(* ===== verification/StateLaws.v ===== *)
(** The database keeps its contract ([StateDBLaws]): every mutator changes the world as
    promised, and the journal restores every snapshot. *)

From stdpp Require Import base numbers list gmap sorting.
From S2P Require Import Prelude.
From S2P Require Import CommonMath.
From S2P Require Import VmAnalysis.
From S2P Require Import VmState.
From S2P Require Import VmWorld.
From S2P Require Import State.
Local Open Scope Z_scope.
Local Open Scope go_scope.

(** What the database relies on in its tries: on a trie of which no part is missing, a key reads
    back what was last written to it, and the root is a hash. *)
Class TrieLaws (T : Type) `{Trie T} := {
  trie_ok : T -> Prop;
  law_update t k v : trie_ok t -> v <> [] ->
    trie_ok (TryUpdate k v t) /\ forall k', TryGet (TryUpdate k v t) k' = if bool_decide (k' = k) then Some v else TryGet t k';
  law_delete t k : trie_ok t ->
    trie_ok (TryDelete k t) /\ forall k', TryGet (TryDelete k t) k' = if bool_decide (k' = k) then Some [] else TryGet t k';
  law_hash t : trie_ok t -> length (trie_Hash t) = HashLength }.

Section laws.
Context {T : Type} `{HT : Trie T} `{!TrieLaws T} (db : Database T) (hash : bytes -> bytes).
Implicit Types (s : SDB T) (o : stateObject T).
#[local] Instance machine_StateDB : StateDB (SDB T) := SDB_StateDB db hash.

(** * Well-formed databases *)

(** Hashes are 32 digits, distinct for distinct codes, code is stored under its hash, and the
    zero root stands for the empty trie.  Tries that can be opened have no part missing and
    hold bytes. *)
Record backing_ok : Prop := {
  bk_len b : length (hash b) = HashLength;
  bk_free b : bytes_ok b -> no_collision hash b;
  bk_code h c : ContractCode db h = Some c -> slice_ok c /\ hash c = h;
  bk_empty t k : OpenStorageTrie db zeroHash = Some t \/ t = EmptyTrie db -> TryGet t k = Some [];
  bk_open r t : OpenStorageTrie db r = Some t \/ t = EmptyTrie db -> trie_ok t /\ forall k enc, TryGet t k = Some enc -> slice_ok enc }.
Lemma Call_advanced fuel to st : msg_To msg = Some to -> st_ok st -> st_gas st < Z.of_nat fuel ->
  exists st' ret vmerr, execute (E := tx_error * StateTransition DB) env msg fuel st = Ok (st', (ret, vmerr)) /\ st_ok st' /\ 0 <= st_gas st' <= st_gas st /\
    st_gp st' = st_gp st /\ st_initialGas st' = st_initialGas st /\ no_mint (world (st_state st)) (world (st_state st')) /\
    (vmerr <> None -> same_accounts (world (st_state st')) (set_nonce (msg_From msg) (u64 (GetNonce (st_state st) (msg_From msg) + 1)) (world (st_state st)))).
Proof using Henv Hmsg.
  intros Hto Hst Hf. unfold execute. rewrite Hto. cbv zeta.
  destruct (st_changes st _ _ Hst (SetNonce_ok (st_state st) (msg_From msg) _ (eo_db _ _ (to_evm _ Hst)) (u64_range (GetNonce (st_state st) (msg_From msg) + 1)))) as [H1 Hw1].
  set (st1 := st_with_state st _) in *. pose proof H1 as [He Hm Hg].
  destruct (Call_ok env Henv (Z.of_nat fuel) (Run env fuel) (Run_ok env Henv fuel) (RefAccount (msg_From msg)) to (msg_Data msg) (st_gas st1) (msg_Value msg) (st_evm st1))
    as (e' & ret & left & err & -> & Hs & Hr & Hl & Hw); try apply Hmsg; try done; [by split; [apply Hmsg|]|].
  change (st_gas st1) with (st_gas st) in Hl. eexists _, _, _. split; [done|]. destruct Hs as [Hok _ Hro _ _ Hfu]. cbn [st_gas st_gp st_initialGas]. split_and!; try lia; try done.
  - constructor; [done| |]; cbn; [unfold static in *; by rewrite Hro|]. destruct Hg. unfold is_u64. cbn in *. lia.
  - eapply no_mint_trans; [|exact Hfu]. apply no_mint_le. intros a. by rewrite (sa_balance _ _ Hw1).
  - intros Hne. etrans; [apply world_eq_same, Hw, Hne|exact Hw1].
Qed.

+--

*Exercise goal*
From the line containing "st_gp st' = st_gp" down to the line containing "intros Hto Hst" in the material above, reproduce every line exactly, including the two end lines.

*Result for this task*
    st_gp st' = st_gp st /\ st_initialGas st' = st_initialGas st /\ no_mint (world (st_state st)) (world (st_state st')) /\
    (vmerr <> None -> same_accounts (world (st_state st')) (set_nonce (msg_From msg) (u64 (GetNonce (st_state st) (msg_From msg) + 1)) (world (st_state st)))).
Proof using Henv Hmsg.
  intros Hto Hst Hf. unfold execute. rewrite Hto. cbv zeta.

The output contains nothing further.